Tüzel kişiliği sona eren şirketin ihyası için tasfiye memuru ile Ticaret Sicili’ne husumet yöneltilerek görevli Asliye Ticaret Mahkemesi’nde ayrı bir dava açılması için davacı tarafa HMK’nın 52. ve 54. maddeleri hükümleri uyarınca uygun bir önel verilmelidir. Dava açıldığı, takdirde ve alınacak sonuca göre eldeki davaya devam edebilme olanağı bulunduğu belirlendiğinde, tüzel kişiliğe tebligat yapılarak, usulüne uygun şekilde taraf teşkili sağlandıktan sonra işin esasına girilerek davanın sonuçlandırılması gerekir.
Dosyadaki kayıt ve belgelerden, Dairemizin 13/01/2014 tarih 2013/16416 Esas ve 2014/82 Karar sayılı kararı ile “gerekçeli kararın Davalı D. Eğitim Hizmetleri Çocuk İhtiyaçları Sanayi ve Ticaret Limited Şirketi vekillerine yöntemince tebliğ edilerek temyiz süresi geçtikten sonra ve gerektiğinde Hukuk Usulü Muhakemeleri Kanununun 432. maddesindeki prosedür işletildikten sonra gönderilmek üzere dosyanın mahalline geri çevrilmesine karar verildiği, geri çevirme kararından sonra Ticaret Sicil Müdürlüğünden alınan 18/04/2014 tarihli yazı ile davalı D. Eğitim Hizmetleri ve Çocuk İhtiyaçları Sanayi Ticaret Limited Şirketi’nin 10/01/2011 tarihi itibariyle tasfiyeye girdiği, tasfiye memurluğu görevine N. Ç.’in atandığı, 27/01/2012 tarihi itibariyle tasfiye kapanışının yapıldığı, şirketin sicil kaydının 30/01/2012 tarihi itibariyle tescil edilerek silindiğinin bildirildiği anlaşılmaktadır.
Somut olayda; davalı D. Eğitim Hizmetleri ve Çocuk İhtiyaçları Sanayi Ticaret Limited Şirketi’nin tüzel kişiliğinin tümüyle ortadan kalktığının anlaşılmasına göre, açılan davada pasif husumetin kendisine yöneltilebilmesi için yukarıda açıklandığı üzere yeniden şirketin ihyasının sağlanması hususunda davacıya önel verilerek neticesine göre karar verilmesi yerine, tüzel kişiliği sonlanmış D.Eğitim Hizmetleri ve Çocuk İhtiyaçları Sanayi Ticaret Limited Şirketi aleyhine açılan bu davada yargılamaya devam olunarak yazılı şekilde aleyhine hüküm kurulması hatalıdır.

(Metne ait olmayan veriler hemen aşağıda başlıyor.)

Lemma upsert_keeps_ids_unique_witness :
  exists elements',
    heap (exec (Canvas.upsert 0%nat 6%nat) world_one_registered) !! 0%nat
    = Some (OCanvas 2 2 elements')
    /\ NoDup elements'.*1
    /\ ("uuid-1" ∈ [("uuid-0", 3%nat)].*1 -> elements'.*1 = [("uuid-0", 3%nat)].*1)
    /\ ("uuid-1" ∉ [("uuid-0", 3%nat)].*1 ->
        elements'.*1 = ([("uuid-0", 3%nat)].*1 ++ ["uuid-1"])%list).
Proof.
  apply (upsert_keeps_ids_unique world_one_registered 0%nat 6%nat 2 2
           [("uuid-0", 3%nat)] "uuid-1" 2 5%nat).
  - vm_compute. reflexivity.
  - vm_compute. reflexivity.
  - refine (bool_decide_unpack _ _). vm_compute. exact I.
Defined.

Lemma last_with_id_cons e id entries name :
  last_with_id ((e, id) :: entries) name
  = match last_with_id entries name with
    | Some e' => Some e'
    | None => if bool_decide (id = name) then Some e else None
    end.
Proof.
  unfold last_with_id. rewrite filter_cons. cbn [snd].
  destruct (decide (id = name)) as [E|E].
  - rewrite (bool_decide_eq_true_2 _ E), last_cons. now destruct (last _).
  - rewrite (bool_decide_eq_false_2 _ E). now destruct (last _).
Qed.

Lemma upserts_run self nrows ncols (es : list loc) :
  forall (ids : list string) w elements,
    heap w !! self = Some (OCanvas nrows ncols elements) ->
    Forall2 (fun e id => exists z cl, heap w !! e = Some (OElement id z cl)) es ids ->
    exists w' elements',
      for_each es (Canvas.upsert self) w = (Return tt, w')
      /\ heap w' !! self = Some (OCanvas nrows ncols elements')
      /\ (forall l, l <> self -> heap w' !! l = heap w !! l)
      /\ w' = set_heap (heap w') w
      /\ forall name,
           dict_get name elements'
           = match last_with_id (zip es ids) name with
             | Some e => Some e
             | None => dict_get name elements
             end.
Proof.
  induction es as [|e es IH]; intros ids w elements Hself Hes.
  - exists w, elements. apply Forall2_nil_inv_l in Hes as ->.
    repeat split; auto. now rewrite set_heap_same.
  - apply Forall2_cons_inv_l in Hes as (id & ids' & (z & cl & He) & Hes & ->).
    cbn [for_each]. rewrite (bind_run _ _ _ _ _ (upsert_run _ _ _ _ _ _ _ _ _ Hself He)).
    set (w1 := set_heap _ w).
    assert (self < length (heap w))%nat as Hlt by (now apply lookup_lt_Some in Hself).
    assert (forall l, l <> self -> heap w1 !! l = heap w !! l) as Hframe1
      by (intros l Hl; now apply list_lookup_insert_ne).
    destruct (IH ids' w1 (dict_setitem id e elements))
      as (w' & elements' & Hrun & Hself' & Hframe & Hw' & Hget).
    { now apply list_lookup_insert_eq. }
    { eapply Forall2_impl; [exact Hes|]. intros e' id' (z' & cl' & He').
      exists z', cl'. rewrite Hframe1; [assumption|]. intros ->. congruence. }
    exists w', elements'. split; [assumption|]. split; [assumption|].
    split; [intros l Hl; now rewrite Hframe, Hframe1|].
    split; [now rewrite Hw'|].
    intros name. rewrite Hget. cbn [zip zip_with]. rewrite last_with_id_cons.
    destruct (last_with_id (zip es ids') name); [reflexivity|].
    case_bool_decide as E.
    + subst. apply dict_get_setitem_eq.
    + apply dict_get_setitem_ne. auto.
Qed.

(** X3. After a series of [upsert] calls, [get_element(name)] returns the
    element upserted last under the id [name], and for an id none of them has
    what the mapping held before the series: nothing ([None]) on a new
    canvas. *)
Theorem get_element_after_upserts (w : world) (self : loc) nrows ncols elements
    (es : list loc) (ids : list string) :
  heap w !! self = Some (OCanvas nrows ncols elements) ->
  Forall2 (fun e id => exists z cl, heap w !! e = Some (OElement id z cl)) es ids ->
  exists w',
    for_each es (Canvas.upsert self) w = (Return tt, w')
    /\ forall name,
         eval (Canvas.get_element self name) w'
         = Return (match last_with_id (zip es ids) name with
                   | Some e => Some e
                   | None => dict_get name elements
                   end).
Proof.
  intros Hself Hes.
  destruct (upserts_run self nrows ncols es ids w elements Hself Hes)
    as (w' & elements' & Hrun & Hself' & _ & _ & Hget).
  exists w'. split; [assumption|]. intros name.
  unfold eval. rewrite (get_element_run _ _ _ _ _ _ Hself'). simpl. now rewrite Hget.
Qed.

Lemma get_element_after_upserts_witness :
  exists w',
    for_each [3; 6; 9; 6]%nat (Canvas.upsert 0%nat) world_three_elements = (Return tt, w')
    /\ forall name,
         eval (Canvas.get_element 0%nat name) w'
         = Return (match last_with_id
                           (zip [3; 6; 9; 6]%nat ["uuid-0"; "uuid-1"; "uuid-2"; "uuid-1"])
                           name with
                   | Some e => Some e
                   | None => dict_get name []
                   end).
Proof.
  apply (get_element_after_upserts world_three_elements 0%nat 2 3 []
           [3; 6; 9; 6]%nat ["uuid-0"; "uuid-1"; "uuid-2"; "uuid-1"]).
  - vm_compute. reflexivity.
  - repeat constructor; eexists _, _; vm_compute; reflexivity.
Defined.

(** ** [Cell.in_bounds] *)

(** X4. [Cell.in_bounds(cell, nrows, ncols)] returns [True] exactly when
    [0 <= cell.x < nrows] and [0 <= cell.y < ncols], [False] otherwise; it
    raises nothing and changes nothing. *)
Theorem in_bounds_iff (w : world) (cell : loc) (v : Cell.t) (nrows ncols : Z) :
  heap w !! cell = Some (OCell v) ->
  exists b,
    CellOps.in_bounds cell nrows ncols w = (Return b, w)
    /\ (b = true <-> 0 <= Cell.x v < nrows /\ 0 <= Cell.y v < ncols).
Proof.
  intros H. exists (cell_in_bounds v nrows ncols).
  split; [now apply in_bounds_run|]. unfold cell_in_bounds.
  split; [apply bool_decide_eq_true_1|apply bool_decide_eq_true_2].
Qed.

Lemma in_bounds_iff_witness :
  exists b,
    CellOps.in_bounds 2%nat 3 4 world_scene = (Return b, world_scene)
    /\ (b = true <-> 0 <= 0 < 3 /\ 0 <= 0 < 4).
Proof.
  apply (in_bounds_iff world_scene 2%nat (Cell.mk 0 0 "x") 3 4).
  vm_compute. reflexivity.
Defined.

(** ** More on [Canvas.render] *)

(** X5. A canvas without elements renders as blanks only: [nrows] rows of
    [ncols] blanks (no row at all when [nrows <= 0]). *)
Theorem render_no_elements (w : world) (self : loc) (cv : canvas_view) :
  canvas_at (heap w) self = Some cv ->
  cv_elements cv = [] ->
  exists g w',
    Canvas.render self w = (Return g, w')
    /\ grid_at (heap w') g
       = Some (replicate (Z.to_nat (cv_nrows cv)) (replicate (Z.to_nat (cv_ncols cv)) " ")).
Proof.
  intros Hcv Hnil.
  destruct (render_frame w self cv Hcv) as (g & w' & _ & Hrun & _ & _ & _ & Hgrid & _).
  exists g, w'. split; [assumption|]. rewrite Hgrid. unfold painted.
  now rewrite Hnil.
Qed.

Lemma render_no_elements_witness :
  exists g w',
    Canvas.render 0%nat world_unregistered = (Return g, w')
    /\ grid_at (heap w') g = Some (replicate 3 (replicate 3 " ")).
Proof.
  apply (render_no_elements world_unregistered 0%nat (CanvasView 3 3 []));
    vm_compute; reflexivity.
Defined.

(** *** The order of insertion *)

Lemma insert_by_key_Permutation {A} (p : Z * A) l : insert_by_key p l ≡ₚ p :: l.
Proof.
  induction l as [|q l IH]; [reflexivity|]. cbn [insert_by_key].
  case_bool_decide; [reflexivity|]. rewrite IH. apply Permutation_swap.
Qed.

Lemma sort_by_key_Permutation {A} (l : list (Z * A)) : sort_by_key l ≡ₚ l.
Proof.
  induction l as [|p l IH]; [reflexivity|]. cbn [sort_by_key].
  now rewrite insert_by_key_Permutation, IH.
Qed.

Lemma insert_by_key_sorted {A} (p : Z * A) l :
  StronglySorted (fun p q => fst p <= fst q) l ->
  StronglySorted (fun p q => fst p <= fst q) (insert_by_key p l).
Proof.
  induction 1 as [|q l Hl IH Hq]; cbn [insert_by_key].
  - repeat constructor.
  - case_bool_decide as E.
    + constructor; [now constructor|]. constructor; [assumption|].
      eapply Forall_impl; [exact Hq|]. intros r Hr. simpl in *. lia.
    + constructor; [assumption|].
      rewrite (insert_by_key_Permutation p l). constructor; [simpl; lia|assumption].
Qed.
(** Lines 136-151. *)
Definition response_data (env : Env) (file : UploadFile) (file_size : Z)
  (result : gmap string value) (clean_result : list (string * value))
  : gmap string value :=
  <["data" := default (PyDict clean_result) (assoc "data" clean_result)]>
  (<["metadata" :=
       PyDict [ ("filename", upload_filename file);
                ("file_size_bytes", PyInt file_size);
                ("processing_time_seconds", rounded_processing_time env);
                ("timestamp", timestamp env);
                ("api_calls_used", dict_get result "api_calls_used" (PyInt 2)) ]]>
  (<["optimization_info" :=
       PyDict [ ("actual_calls_used", dict_get result "api_calls_used" (PyInt 2));
                ("expected_calls", PyInt 2) ]]>
  (<["message" := PyStr "Script analysis completed successfully"]>
  (<["success" := PyBool true]> ∅)))).

(** Lines 157-163: the arguments of the save. *)
Definition new_script (env : Env) (file : UploadFile) (file_size : Z)
  (result : gmap string value) (clean_result : list (string * value)) : NewScript :=
  {| new_filename := upload_filename file;
     new_original_filename := upload_filename file;
     new_file_size_bytes := file_size;
     new_analysis_data := PyDict clean_result;
     new_processing_time := processing_time env;
     new_api_calls_used := dict_get result "api_calls_used" (PyInt 2) |}.

(** Lines 153-171. *)
Definition save_analysis (env : Env) (file : UploadFile) (file_size : Z)
  (result : gmap string value) (clean_result : list (string * value))
  (response : gmap string value) (records : list AnalyzedScript)
  : gmap string value * list AnalyzedScript :=
  let saved :=
    create_analyzed_script (service env) records
      (new_script env file file_size result clean_result) in
  match fst saved with
  | Return saved_script =>
      (<["database_id" := PyStr (id saved_script)]> response, snd saved)
  | Raise db_error =>
      (<["database_error" := PyStr (exn_str db_error)]> response, snd saved)
  end.

(** Lines 106-173: the [try] body from the analysis on. *)
Definition analyze_script_try (env : Env) (file : UploadFile) (save_to_db : bool)
  (file_size : Z) (temp_file_path : string) (records : list AnalyzedScript)
  : outcome JSONResponse * list AnalyzedScript :=
  match timed_analysis env temp_file_path with
  | Raise e => (Raise e, records)
  | Return result =>
      match serialize env result with
      | Raise e => (Raise e, records)
      | Return clean_result =>
          let response := response_data env file file_size result clean_result in
          if save_to_db then
            let saved :=
              save_analysis env file file_size result clean_result response records in
            (json_response 200 (fst saved), snd saved)
          else
            (json_response 200 response, records)
      end
  end.

(** Lines 177-188: the classification of an error by its message. *)
Definition classify_error (error_message : string) : exn :=
  let lowered := lower error_message in
  if contains "extract" lowered then
    http_exception 422 ("PDF extraction failed: " ++ error_message)
  else if contains "validation" lowered then
    http_exception 422 ("Script validation failed: " ++ error_message)
  else if contains "analysis" lowered then
    http_exception 500 ("Analysis failed: " ++ error_message)
  else
    http_exception 500 ("Unexpected error: " ++ error_message).

(** Lines 175-188: [except HTTPException: raise / except Exception as e]. *)
Definition analyze_script_except {A} (r : outcome A) : outcome A :=
  match r with
  | Return a => Return a
  | Raise e =>
      if is_http_exception e then Raise e else Raise (classify_error (exn_str e))
  end.

(** Lines 190-196: the [finally] block.  A failure of [os.unlink] is
    logged and the file stays. *)
Definition cleanup (unlink : string -> outcome unit)
  (temp_file_path : option string) (files : list string) : list string :=
  match temp_file_path with
  | Some path =>
      if negb (String.eqb path "") && existsb (String.eqb path) files
      then match unlink path with
           | Return _ => List.filter (fun f => negb (String.eqb f path)) files
           | Raise cleanup_error => files
           end
      else files
  | None => files
  end.

(** Lines 76-196.  The temporary file exists as soon as it is opened; its
    path is bound only when the [with] block ends normally. *)
Definition analyze_script (env : Env) (file : UploadFile) (save_to_db : bool)
  (w : World) : outcome JSONResponse * World :=
  match validate_file env file with
  | Raise e => (Raise e, w)
  | Return _ =>
      let files := temp_file_name env :: temp_files w in
      let written := content ← read env file; validate_file_size env content in
      match written with
      | Raise e =>
          (analyze_script_except (Raise e),
           {| db := db w; temp_files := cleanup (unlink env) None files |})
      | Return file_size =>
          let temp_file_path := temp_file_name env in
          let r := analyze_script_try env file save_to_db file_size
                     temp_file_path (db w) in
          (analyze_script_except (fst r),
           {| db := snd r;
              temp_files := cleanup (unlink env) (Some temp_file_path) files |})
      end
  end.

(** [if s:] on an optional query string. *)
Definition given (s : option string) : option string :=
  match s with
  | Some text => if String.eqb text "" then None else Some text
  | None => None
  end.

Definition len {A} (l : list A) : Z := Z.of_nat (length l).

(** Lines 212-236 (lines 293-317 of [api_2.py]): the page and its total. *)
Definition select_scripts (svc : Service) (skip limit : Z)
  (order_by order_direction : string) (status_filter search : option string)
  (records : list AnalyzedScript) : outcome (list AnalyzedScript * Z) :=
  match given search with
  | Some term =>
      scripts ← search_scripts svc records term skip limit;
      Return (scripts, len scripts)
  | None =>
      match given status_filter with
      | Some wanted =>
          scripts ← get_scripts_by_status svc records wanted skip limit;
          total_count ← get_scripts_count svc records (Some wanted);
          Return (scripts, total_count)
      | None =>
          scripts ← AnalyzedScriptService.get_all_analyzed_scripts svc records
                      skip limit order_by order_direction;
          total_count ← get_scripts_count svc records None;
          Return (scripts, total_count)
      end
  end.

Yapılacak iş, davalı limited şirket ile ilgili olarak ihya yapması için davacıya süre vermek, taraf teşkilini sağlamak ve sonucuna göre karar vermekten ibarettir.
Mahkemece, bu maddi ve hukuki olgular gözönünde tutulmaksızın yazılı şekilde hüküm kurulması usul ve yasaya aykırı olup bozma nedenidir.
O halde, davalı Kurum vekilinin bu yönleri amaçlayan temyiz itirazları kabul edilmeli ve hüküm bozulmalıdır.
SONUÇ: Hükmün yukarıda açıklanan nedenlerle BOZULMASINA, 27/10/2014 gününde oybirliğiyle karar verildi.